**Work order:** If a line of the data below contains the string "AuditLog", count it, then state the total alone.

**Material provided:**
(* ===== verification/Footprint.v ===== *)
(** What a computation may change of one table of the store: rows are written only
    under identifiers the call itself draws, or under identifiers given; no row goes
    away.  This holds whether the call succeeds or fails. *)

From S2P Require Import Prelude Rows Memstore MemstoreInv Authz GoJson GoUrl AuditLog Csr Sealed World.

Definition drawn `{Env} (a b : nat) (id : string) : Prop := exists k, (a <= k < b)%nat /\ id = new_id k.
Lemma drawn_now `{Env} n0 j : (n0 <= j)%nat -> drawn n0 (S j) (new_id j).
Proof. intros Hj. exists j. split; [lia|done]. Qed.

Section footprint.
Context `{Env} {X : Type} (table : Mem -> gmap string X) (id_of : X -> string).
(** Rows stay, under their identifiers. *)
Record grows (t t' : gmap string X) : Prop := {
  gr_keyed : keyed id_of t -> keyed id_of t';
  gr_there id : is_Some (t !! id) -> is_Some (t' !! id);
}.
#[export] Instance grows_preorder : PreOrder grows.
Proof. split; [by split|]. intros a b c [K1 T1] [K2 T2]. split; auto. Qed.
Lemma grows_insert id x t : (keyed id_of t -> id_of x = id) -> grows t (<[id := x]> t).
Proof.
  intros Hx. split; [intros Hk; apply keyed_insert; auto|]. intros id' Hs. rewrite lookup_insert. by case_decide.
Qed.
Definition changes (free : string -> Prop) (n0 n : nat) {A} (c : M A) : Prop :=
  forall w, (n <= wd_ids w)%nat ->
    (wd_ids w <= wd_ids (c w).2)%nat
    /\ grows (table (wd_mem w)) (table (wd_mem (c w).2))
    /\ forall id, ~ free id -> ~ drawn n0 (wd_ids (c w).2) id ->
       table (wd_mem (c w).2) !! id = table (wd_mem w) !! id.
Context (free : string -> Prop) (n0 n : nat).
Lemma changes_stay {A} (c : M A) :
  keeps table c -> (forall w, wd_ids w <= wd_ids (c w).2)%nat -> changes free n0 n c.
Proof. intros Hk Hi w _. split_and!; [done|by rewrite (Hk w)|]. intros id _ _. by rewrite (Hk w). Qed.
Lemma changes_ret {A} (a : A) : changes free n0 n (st_ret a).
Proof. by apply changes_stay. Qed.
Lemma changes_err {A} e : changes free n0 n (st_err e : M A).
Proof. by apply changes_stay. Qed.
Lemma changes_lift {A} (r : res A) : changes free n0 n (st_lift r).
Proof. by apply changes_stay. Qed.
Lemma changes_reading {A} (g : Mem -> res A) : changes free n0 n (reading g).
Proof. by apply changes_stay. Qed.
Lemma changes_emit e : changes free n0 n (emit e).
Proof. by apply changes_stay. Qed.
Lemma changes_drawing {A} (g : nat -> res A) : changes free n0 n (drawing g).
Proof. by apply changes_stay. Qed.
Lemma changes_bind {A B} (c : M A) (k : A -> M B) :
  changes free n0 n c -> (forall a, changes free n0 n (k a)) -> changes free n0 n (st_bind c k).
Proof.
  intros Hc Hk w Hw. unfold st_bind. specialize (Hc w Hw). destruct (c w) as [[a|e] w1]; [|done].
  simpl in Hc. destruct Hc as (Hle & Hkey & Hc). destruct (Hk a w1 ltac:(lia)) as (Hle' & Hkey' & Hk').
  split_and!; [lia|by etrans|].
  intros id Ho Hd. rewrite (Hk' id Ho Hd). apply Hc; [done|]. intros (j & Hj & ->). apply Hd. exists j. split; [lia|done].
Qed.
Lemma changes_try {A} (c : M A) : changes free n0 n c -> changes free n0 n (st_try c).
Proof. intros Hc w Hw. specialize (Hc w Hw). unfold st_try. by destruct (c w). Qed.
Lemma changes_Atomic {A} (c : M A) : changes free n0 n c -> changes free n0 n (Atomic c).
Proof.
  intros Hc w Hw. unfold Atomic. case_match; [done|]. specialize (Hc w Hw). destruct (c w) as [[a|e] w1]; [done|].
  destruct tx_rollback; [|done]. simpl in *. split_and!; [lia|done|done].
Qed.
(** Writes to other tables, and of one row. *)
Lemma changes_writing {A} (g : Mem -> res A * Mem) (at_ : option string) :
  (forall m, grows (table m) (table (g m).2)) ->
  (forall m id, Some id <> at_ -> table (g m).2 !! id = table m !! id) ->
  match at_ with Some id => free id \/ drawn n0 n id | None => True end -> changes free n0 n (writing g).
Proof.
  intros Hkey Hg Hat w Hw. unfold writing. specialize (Hg (wd_mem w)). specialize (Hkey (wd_mem w)).
  destruct (g (wd_mem w)) as [r m]. simpl in *. split_and!; [done|done|]. intros id Ho Hd. apply Hg.
  intros <-. destruct Hat as [Hfree|(k & Hk & ->)]; [done|]. apply Hd. exists k. split; [lia|done].
Qed.
Lemma changes_elsewhere {A} (g : Mem -> res A * Mem) :
  (forall m, table (g m).2 = table m) -> changes free n0 n (writing g).
Proof. intros Hg. apply (changes_writing g None); [| |done]; intros m; by rewrite Hg. Qed.
Lemma changes_row {A} (g : Mem -> res A * Mem) id :
  (forall m, table (g m).2 = table m
     \/ exists x, table (g m).2 = <[id := x]> (table m) /\ (keyed id_of (table m) -> id_of x = id)) ->
  free id \/ drawn n0 n id -> changes free n0 n (writing g).
Proof.
  intros Hg Hid. apply (changes_writing g (Some id)); [| |done].
  - intros m. destruct (Hg m) as [->|(x & -> & Hx)]; [done|]. by apply grows_insert.
  - intros m id' Hne. destruct (Hg m) as [->|(x & -> & _)]; [done|]. apply lookup_insert_ne. congruence.
Qed.
Lemma changes_Seal p ad : changes free n0 n (Seal p ad).
Proof.
  unfold Seal. case_match; [apply changes_err|]. do 3 (apply changes_bind; [apply changes_drawing|intros ?]).
  apply changes_lift.
Qed.
End footprint.
Lemma changes_newID `{Env} {X} (table : Mem -> gmap string X) id_of free n0 n {A} (k : string -> M A) :
  (forall j, (n <= j)%nat -> changes table id_of free n0 (S j) (k (new_id j))) ->
  changes table id_of free n0 n (st_bind newID k).
Proof.
  intros Hk w Hw. unfold st_bind, newID.
  set (w1 := w <| wd_ids := S (wd_ids w) |>). assert (H0 : wd_ids w1 = S (wd_ids w)) by done.
  destruct (Hk (wd_ids w) Hw w1 ltac:(lia)) as (H1 & H2 & H3). split_and!; [lia|exact H2|exact H3].
Qed.
Create HintDb footprint.
#[export] Hint Resolve changes_ret changes_err changes_lift changes_reading changes_emit changes_drawing
  changes_Seal : footprint.
(** Splits a computation at its steps and branches; identifiers it draws are its own. *)
Ltac follow :=
  repeat first
    [ apply changes_newID; intros ? ? | apply changes_try | solve [eauto 2 with footprint]
    | apply changes_bind; [|intros ?]
    | lazymatch goal with |- changes _ _ _ _ _ (match ?x with _ => _ end) => destruct x end ].
(** The cases of an operation of the store that writes one row. *)
Ltac one_row :=
  repeat (case_match; simplify_eq/=); try (by left);
  (right; eexists; split; [reflexivity|]; intros Hk; try done;
   match goal with Hc : _ !! _ = Some _ |- _ => exact (Hk _ _ Hc) end).
(** What issuance records: exactly one new certificate, active, valid from
    now for at least a minute and at most a year, under a serial no other
    certificate of the tenant has, with one audit event naming it; a key handed
    over for good is not kept, and the key of a CSR is never held. *)
Theorem Issue_records now subj inp w b w' :
  Issue now subj inp w = (Ok b, w') ->
  exists c ev, m_Certificates (wd_mem w') = <[crt_ID c := c]> (m_Certificates (wd_mem w))
    /\ cv_ID (b_Certificate b) = crt_ID c /\ crt_TenantID c = sub_TenantID subj
    /\ crt_Status c = "active" /\ crt_NotBefore c = now
    /\ now + MinValiditySeconds * Second <= crt_NotAfter c <= now + MaxValiditySeconds * Second
    /\ (forall k x, m_Certificates (wd_mem w) !! k = Some x -> ~ same_serial x c)
    /\ wd_events w' = wd_events w ++ [ev] /\ ev_EventType ev = "certificate_issued"
    /\ ev_SubjectID ev = crt_ID c
    /\ (in_CSRPEM inp <> "" -> crt_KeySealed c = None /\ b_KeyPEM b = "")
    /\ (b_KeyPEM b <> "" -> in_RetainKey inp = false ->
        crt_KeySealed c = None /\ crt_KeyDelivered c = true).
Proof.
  intros (issuer & sid & _ & _ & HM)%Issue_ok.
  apply mint_records in HM as (c & ev & Hc & He & Het & Hes & Hid & Ht & Hi & Hs & Hst & _ & _ & Hnb
    & Hna & Hser & Hcsr & Hkey & Hcv & _). exists c, ev. simpl in *. rewrite Hid.
  pose proof (clampValidity_range (in_ValiditySeconds inp)) as Hb.
  split_and!; try done; try congruence; lia.
Qed.
End issue_props.
(* ===== verification/Lifecycle.v ===== *)
(** The life of a certificate after issuance: internal/issue/certificates.go. *)

From S2P Require Import Prelude Rows Memstore MemstoreInv MemstoreList Paging Authz GoJson GoUrl AuditLog.
From S2P Require Import Csr Sealed World Ca IssueBase Domains Providers Issuers Acme.

Record CertificateUpdate := mkCertificateUpdate { cu_Owner : string; cu_AutoRenew : option bool }.
Definition RenewSystemID : string := "spiffe://system/lcm/renew".

Section lifecycle.
Context `{Env}.

Definition GetCertificate (now : Z) (subj : Subjects) (id : string) : M CertificateView :=
  let* _ := az_Check now subj Certificate id Read in
  let* row := reading (Mem_GetCertificate (sub_TenantID subj) id) in
  let* (perms, _, _) := az_Effective now subj Certificate id in
  st_ret (certView now row perms).
(** ** Witnesses *)
Module RenewSample.
Import Toy IssueSample AcmeSample.
(** The identifiers of the sample are told apart by their length. *)
Definition counted (n : nat) : string := Nat.iter n (String (Ascii.ascii_of_nat 120)) "id".
Lemma counted_distinct j k : counted j = counted k -> j = k.
Proof.
  intros E. apply (f_equal String.length) in E. revert E.
  assert (Hl : forall n, String.length (counted n) = (n + 2)%nat)
    by (induction n as [|n IH]; [done|]; unfold counted in *; simpl; by rewrite IH).
  rewrite !Hl. lia.
Qed.
Definition counted_env : Env := {|
  env_runtime := @env_runtime toy_env; env_crypto := @env_crypto toy_env; env_aead := @env_aead toy_env;
  env_ids := counted; env_kek := "kek"; random_bytes := @random_bytes toy_env; tx_rollback := false;
|}.
#[local] Existing Instance counted_env.
#[local] Existing Instance toy_server.
Definition config : RenewConfig := NewRenewScheduler (mkRenewConfig 0 0 (f64_of_Z 0) 0).
Definition ready : World :=
  (writing (Mem_InsertIssuer (corp_issuer <| iss_CAID := Some "id" |>))
     (EnsureCA 5 "t1" "example.org" (mkWorld (Mem_New 5) [] 0 0)).2).2.
Definition start : World := (Issue 10 admin web_request ready).2.
Definition web : string := "xid".
Definition web_row : IssuedCertificate := default sample_cert (certs start !! web).
Lemma start_certs : certs start = {[web := web_row]}.
Proof. vm_compute. reflexivity. Qed.
Lemma start_keyed : keyed crt_ID (certs start).
Proof.
  rewrite start_certs. intros k x [<- <-]%lookup_singleton_Some. vm_compute. reflexivity.
Qed.
Lemma start_unused : unused start.
Proof.
  intros k Hk. rewrite start_certs. apply lookup_singleton_ne. intros E.
  assert (Hd : new_id k = counted 1) by exact (eq_sym E). apply counted_distinct in Hd. subst k.
  revert Hk. vm_compute. lia.
Qed.
(** 3000 seconds into its 3600 the certificate is renewed. *)
Definition later : Z := 10 + 3000 * Second.
#[local] Instance system : Renewer := sysRenewer later.
Definition pass : res (Z * list Renewal) * World := RunOnce config true later 10 (fun l => l) start.
Lemma RunOnce_renews_witness :
  pass.1 = Ok (1, [mkRenewal "t1" "renewed" "xxxid" "spiffe://example.org/web" (later + 3600 * Second)])
  /\ exists new t, certs pass.2 !! web = Some (web_row <| crt_SupersededBy := Some (crt_ID new) |> <| crt_UpdatedAt := t |>)
       /\ crt_Status new = "active".
Proof.
  assert (Hp : pass.1 = Ok (1, [mkRenewal "t1" "renewed" "xxxid" "spiffe://example.org/web" (later + 3600 * Second)]))
    by (vm_compute; reflexivity).
  split; [exact Hp|].
  pose proof (RunOnce_renews (laws := sysRenewer_laws later) config true counted_distinct later 10 (fun l => l) start
                pass.1 pass.2 (fun l => Permutation_refl l) start_keyed start_unused
                (surjective_pairing pass)) as H.
  rewrite Hp in H. destruct H as (rows & rs & _ & _ & Hn & _ & _ & Hpub & Hds & _). specialize (Hpub eq_refl).
  revert Hn Hpub Hds. generalize (succeeded (take 10 (List.filter (fun c => Due config c later) rows)) rs). intros ds Hn Hpub Hds.
  destruct ds as [|[c p] ds]; [discriminate Hpub|].
  destruct (Hds c p (list_elem_of_here _ _)) as (_ & (_ & _ & new & _ & _ & old & t & Ho & Hm & _ & _ & Hs & _)
    & (x & Hx & Hcx & _) & _).
  rewrite start_certs in Ho, Hx. apply lookup_singleton_Some in Ho as [Ek Eo].
  exists new, t. split; [|exact Hs]. rewrite Ek, Eo. exact Hm.
Defined.
(* ===== verification/EnrollJobs.v ===== *)
(** The queue of enrollment jobs: internal/enroll/jobs.go.

    Several workers and callers share the queue, and an operation makes several calls on
    the store.  The queue is a transition system in which a step is one call, or one
    transaction of the store; what carries from one call of an operation to the next are
    the copies of jobs it has read or claimed, which may be stale when they are written
    back.  [calls] says which calls an operation is made of. *)

From S2P Require Import Prelude Rows Memstore MemstoreInv MemstoreList Authz GoJson GoUrl AuditLog.
From S2P Require Import Csr Sealed World IssueBase Issuers Enroll.

(** ** The invariant of a job *)
Definition job_states : list string := ["queued"; "processing"; "completed"; "failed"].
Record job_ok (j : CertificateJob) : Prop := {
  ok_status : job_Status j ∈ job_states;
  ok_attempts : 0 <= job_Attempts j <= job_MaxAttempts j;
  ok_queued : job_Status j = "queued" -> job_Attempts j < job_MaxAttempts j;
  ok_started : job_Status j = "processing" \/ job_Status j = "completed" -> 1 <= job_Attempts j;
  ok_lease : job_LeaseUntil j <> None <-> job_Status j = "processing";
  ok_result : job_Status j = "completed" -> job_ResultCertificateID j <> None;
}.
Definition jobs_ok (m : Mem) : Prop :=
  keyed job_ID (m_Jobs m) /\ forall k j, m_Jobs m !! k = Some j -> job_ok j.

(** A computation that keeps the queue well-formed however it ends. *)
Definition safe {A} (c : M A) : Prop := forall w, jobs_ok (wd_mem w) -> jobs_ok (wd_mem (c w).2).

Section safety.
Context `{Env} `{Enrolling}.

**Exercise result:** 3